As the Colorado Water Conservation Board prepares to decide whether or not to file for an instream water right on the lower San Miguel River at a meeting in Denver later this month, the Town of Telluride has added its voice to that of San Miguel County’s and others in support of the filing.

“The health of the San Miguel River is important to the Telluride community in terms of economic and environmental factors. The outdoor recreation industry in this area is quite dependent upon flows within the river system necessary to sustain fishing, whitewater and related activities. The health of the river ecosystem is intrinsically tied to wildlife habitat, wetland and riparian values that truly define this beautiful part of Colorado,” states a letter to the CWCB and approved by the council when it met on Tuesday.

If approved, the instream flow would establish minimum flows in a 16.5-mile stretch of the river located in Montrose County reaching from Calamity Draw west of Naturita to the Dolores River confluence, primarily to prevent three dwindling species of native fish there from being listed for federal protection under the Endangered Species Act.

The CWCB considered filing for the appropriation this time last year, but delayed its decision at the request of the San Miguel County BOCC and other entities in order to allow downstream water users time to figure out off-stem water storage to meet their future needs and to file for any additional water rights they might require.

“We wanted to try and guarantee that the instream flow is what it should be,” said Fraser of the town government’s support. “Some people may not agree, but we are doing what we think is right for the community and the region.”[…]

And speaking of the San Miguel River, council would also like to see sections of the waterway that have been determined eligible for inclusion in the National Wild and Scenic Rivers System actually protected as such.

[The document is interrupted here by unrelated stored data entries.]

Lemma lookup_live_ne d now key key' e :
  key <> key' -> lookup_live (<[key' := e]> d) now key = lookup_live d now key.
Proof. intros Hne. unfold lookup_live. rewrite lookup_insert_ne by congruence. reflexivity. Qed.

Lemma lookup_live_delete_ne d now key key' :
  key <> key' -> lookup_live (delete key' d) now key = lookup_live d now key.
Proof. intros Hne. unfold lookup_live. rewrite lookup_delete_ne by congruence. reflexivity. Qed.

Lemma live_fresh now v : live now {| value := v; deadline := Some (now + 24 * 60 * 60)%Z |} = true.
Proof. unfold live. cbn [deadline]. apply Z.ltb_lt. lia. Qed.

(** What a push does to the keyspace: nothing, when the [RPUSH] does not get
    through or is refused; otherwise the list under the key is the old list
    with the record at its tail, live, with the old deadline when the
    [EXPIRE] fails and a new one when it gets through. *)
Lemma push_cases user_id data w :
  let key := push_key repr user_id in
  let w' := snd (push json_dumps repr user_id data w) in
  db w' = db w \/
  exists dl,
    db w' = <[key := {| value := RList (queue w key ++ [json_dumps data]);
                        deadline := dl |}]> (db w) /\
    live (clock w) {| value := RList (queue w key ++ [json_dumps data]);
                      deadline := dl |} = true.
Proof.
  cbv zeta. unfold queue, push, redis_rpush, redis_expire, redis_call, logging, bind.
  destruct (lookup_live (db w) (clock w) (push_key repr user_id))
    as [[[s|l] dl]|] eqn:Hlive;
    [ | apply lookup_live_Some in Hlive as [_ Hlive] | ].
  all: repeat first
    [ progress (cbn [db clock outages calls log fst snd] in * )
    | rewrite lookup_live_insert in *
    | case_match; simplify_eq ];
    try (left; reflexivity).
  all: try match goal with
         | H : (0 <? 24 * 60 * 60)%Z = false |- _ => discriminate H
         end.
  all: right; rewrite ?insert_insert_eq; eexists; split; [reflexivity|];
       first [apply live_fresh | assumption | reflexivity].
Qed.

(** A push writes under its own key only. *)
Lemma push_frame user_id data w key :
  key <> push_key repr user_id ->
  db (snd (push json_dumps repr user_id data w)) !! key = db w !! key.
Proof.
  intros Hne. destruct (push_cases user_id data w) as [-> | (dl & -> & _)];
    [reflexivity|].
  apply lookup_insert_ne. congruence.
Qed.

Lemma push_clock user_id data w :
  clock (snd (push json_dumps repr user_id data w)) = clock w.
Proof.
  unfold push, redis_rpush, redis_expire, redis_call, logging, bind.
  repeat case_match; simplify_eq; reflexivity.
Qed.

(** Under its own key a push leaves the list as it is or puts the record at
    the tail. *)
Lemma push_queue user_id data w :
  let key := push_key repr user_id in
  let w' := snd (push json_dumps repr user_id data w) in
  queue w' key = queue w key \/ queue w' key = queue w key ++ [json_dumps data].
Proof.
  cbv zeta. unfold queue at 1 3. rewrite push_clock.
  destruct (push_cases user_id data w) as [-> | (dl & -> & Hlive)].
  - left. reflexivity.
  - right. rewrite lookup_live_insert, Hlive. reflexivity.
Qed.

Lemma queue_frame a b key :
  db a !! key = db b !! key -> clock a = clock b -> queue a key = queue b key.
Proof. unfold queue, lookup_live. intros -> ->. reflexivity. Qed.

Lemma push_key_not_rules user_id : push_key repr user_id <> lit "listener:keywords".
Proof.
  unfold push_key.
  change (lit "listener:push:messages:")
    with (map N_of_ascii (list_ascii_of_string "listener:") ++
          map N_of_ascii (list_ascii_of_string "push:messages:")).
  change (lit "listener:keywords")
    with (map N_of_ascii (list_ascii_of_string "listener:") ++
          map N_of_ascii (list_ascii_of_string "keywords")).
  rewrite <- app_assoc. intros H. apply app_inv_head in H. discriminate H.
Qed.

(** X1. The handler never writes to the key it reads the rules from: whatever
    the message, the rules and the state of the connection, the entry under
    ["listener:keywords"] is the same before and after, so the rules the
    next message is matched against are those stored by their owner. *)
Theorem handler_leaves_rules_alone message w :
  db (snd (handle_message json_loads json_dumps lower repr message w))
    !! lit "listener:keywords" = db w !! lit "listener:keywords" /\
  stored_rules (snd (handle_message json_loads json_dumps lower repr message w)) =
    stored_rules w.
Proof.
  destruct (handle_message_db message w)
    as [Hclock [Hdb | (user_id & data & w1 & Hdb1 & Hclock1 & Hdb)]].
  - unfold stored_rules. rewrite Hclock, Hdb. auto.
  - assert (Hkey : db (snd (handle_message json_loads json_dumps lower repr message w))
                     !! lit "listener:keywords" = db w !! lit "listener:keywords").
    { rewrite Hdb, <- Hdb1. apply push_frame.
      intros H. symmetry in H. exact (push_key_not_rules _ H). }
    split; [exact Hkey|].
    unfold stored_rules, lookup_live. rewrite Hkey, Hclock. reflexivity.
Qed.

(** X2. One message adds at most one record to the store, at the tail of one
    list: every list is afterwards what it was before, except possibly one,
    which has one more record at its end.  Nothing queued is removed or
    reordered by the handler. *)
Theorem handler_appends_at_most_one_record message w :
  exists change : option (pystr * pystr),
    forall key,
      queue (snd (handle_message json_loads json_dumps lower repr message w)) key =
      queue w key ++
      match change with
      | Some (changed, item) => if bool_decide (key = changed) then [item] else []
      | None => []
      end.
Proof.
  destruct (handle_message_db message w)
    as [Hclock [Hdb | (user_id & data & w1 & Hdb1 & Hclock1 & Hdb)]].
  - exists None. intros key. rewrite app_nil_r.
    apply queue_frame; [rewrite Hdb; reflexivity | exact Hclock].
  - assert (Hother : forall key, key <> push_key repr user_id ->
              queue (snd (handle_message json_loads json_dumps lower repr message w)) key =
              queue w key).
    { intros key Hne. apply queue_frame; [|exact Hclock].
      rewrite Hdb, <- Hdb1. apply push_frame. exact Hne. }
    assert (Hpushed :
              queue (snd (handle_message json_loads json_dumps lower repr message w))
                (push_key repr user_id) =
              queue (snd (push json_dumps repr user_id data w1)) (push_key repr user_id)).
    { apply queue_frame; [rewrite Hdb; reflexivity|].
      rewrite Hclock, push_clock, Hclock1. reflexivity. }
    assert (Hbefore : queue w1 (push_key repr user_id) = queue w (push_key repr user_id)).
    { apply queue_frame; [rewrite Hdb1; reflexivity | exact Hclock1]. }
    destruct (push_queue user_id data w1) as [Hq | Hq]; rewrite Hq, Hbefore in Hpushed.
    + exists None. intros key. rewrite app_nil_r.
      destruct (decide (key = push_key repr user_id)) as [-> | Hne]; auto.
    + exists (Some (push_key repr user_id, json_dumps data)). intros key.
      case_bool_decide as Hkey.
      * subst key. exact Hpushed.
      * rewrite app_nil_r. auto.
Qed.

End Keyspace.

(** ** Which rule the loop stops at *)

Section Scan.

Variable json_loads : pystr -> option pyval.
Variable json_dumps : pyval -> pystr.
Variable lower : pystr -> pystr.
Variable repr : pyval -> pystr.

(** From a clear [is_push], a rule whose own test fails leaves it clear. *)
Lemma rule_step_clear text username keyword st :
  own_test lower text keyword = false ->
  rule_step lower text username false keyword = Ok st ->
  st = Continue false.
Proof.
  unfold own_test, field, rule_step, rbind.
  destruct keyword; cbn [get]; try discriminate.
  repeat case_match; intros; simplify_eq; try reflexivity;
    cbn [negb andb] in *; try congruence.
  all: destruct (truthy (from_option _ (PBool false) _)); cbn [negb andb] in *; congruence.
Qed.

Lemma select_clear text username keywords keyword user_id target_keyword :
  forallb (fun k => negb (own_test lower text k)) keywords = true ->
  select lower text username false keywords <> Match keyword user_id target_keyword.
Proof.
  induction keywords as [|k rest IH]; cbn [forallb select]; [discriminate|].
  intros [Hk Hrest]%andb_true_iff. apply negb_true_iff in Hk.
  destruct (rule_step lower text username false k) as [st|e] eqn:Hstep; [|discriminate].
  rewrite (rule_step_clear _ _ _ _ Hk Hstep). auto.
Qed.

(** X3. When no active rule's own keyword passes the test on the text of the
    message, nothing is pushed: the handler sends no [RPUSH], whatever the
    gates of the rules are. *)
Theorem no_rule_matches_no_push message w rules v keywords :
  stored_rules w = Some rules ->
  json_loads rules = Some v ->
  py_iter v = Ok keywords ->
  forallb (fun k => negb (own_test lower (message_text message) k)) keywords = true ->
  forall key item,
    ~ In (RPUSH key item)
         (sent w (snd (handle_message json_loads json_dumps lower repr message w))).
Proof.
  intros Hrules Hv Hks Hnone key item Hin.
  apply handle_message_pushes in Hin
    as (u & c & d & r' & v' & ks' & k & uid & t &
        _ & _ & _ & Hr' & Hv' & Hks' & Hsel & _ & _).
  assert (r' = rules) as -> by congruence.
  assert (v' = v) as -> by congruence.
  assert (ks' = keywords) as -> by congruence.
  exact (select_clear _ _ _ _ _ _ Hnone Hsel).
Qed.

(** A rule without gates, from a clear [is_push]: the loop stops at it when
    its own test holds and goes on with a clear [is_push] when not. *)
Lemma rule_step_gate_free text username keyword :
  gate_free keyword = true ->
  rule_step lower text username false keyword =
  Ok (if own_test lower text keyword
      then Break (field keyword (lit "user_id") PNone) (field keyword (lit "keyword") (PStr []))
      else Continue false).
Proof.
  unfold gate_free. destruct keyword; try discriminate.
  unfold own_test, field, rule_step, rbind, too_short. cbn [get].
  intros [[Hgate Hlimit]%andb_true_iff Hkeyword]%andb_true_iff.
  apply negb_true_iff in Hgate. rewrite Hgate.
  destruct (py_gt_0 _) as [[]|]; try discriminate Hlimit.
  destruct (from_option _ (PStr []) (dict_lookup d (lit "keyword"))) as [| | | |s| |];
    try discriminate Hkeyword.
  destruct (truthy (from_option _ (PBool false) _)); cbn [negb andb]; [|reflexivity].
  unfold match_keyword, py_in, py_lower_in.
  repeat case_match; simplify_eq; reflexivity.
Qed.

(** X4. When no rule of the list has a gate (no [has_username], no positive
    [word_limit]) and every keyword is a string, the loop pushes for the
    first active rule, in the order of the list, whose own keyword passes the
    test, with that rule's user and keyword; and it pushes nothing when there
    is no such rule. *)
Theorem gate_free_rules_first_match message from_user chat keywords w :
  forallb gate_free keywords = true ->
  for_keyword json_dumps lower repr message from_user chat false keywords w =
  match find (own_test lower (message_text message)) keywords with
  | Some keyword =>
      notify json_dumps repr message from_user chat
        (field keyword (lit "user_id") PNone) (field keyword (lit "keyword") (PStr [])) w
  | None => (Ok tt, w)
  end.
Proof.
  intros Hfree. rewrite for_keyword_select.
  induction keywords as [|k rest IH]; cbn [select find forallb] in *; [reflexivity|].
  apply andb_true_iff in Hfree as [Hk Hrest].
  rewrite (rule_step_gate_free _ _ _ Hk).
  destruct (own_test lower (message_text message) k); [reflexivity | auto].
Qed.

In a letter to the US Bureau of Land Management Uncompahgre Field Office, which is currently seeking public comment concerning 11 segments of the San Miguel that were determined to be eligible for the designation following an exhaustive inventory process throughout the 675,000-acre Uncompahgre Planning Area, the town underscored its support for “prompt, extensive and reliable protection,” for every eligible segment in the river, and those segments and tributaries within proximity to the Telluride community, in particular.

“The San Miguel River system as a whole, and certainly those segments and tributaries identified, are inclusive of outstandingly remarkable values in terms of natural flows, river health, riparian habitat, recreational opportunities and scenery,” reads a letter to the agency approved by council on Tuesday.

Accordingly, the town believes that the majority of those stream segments found eligible for protection would be best preserved with designations as suitable for protection.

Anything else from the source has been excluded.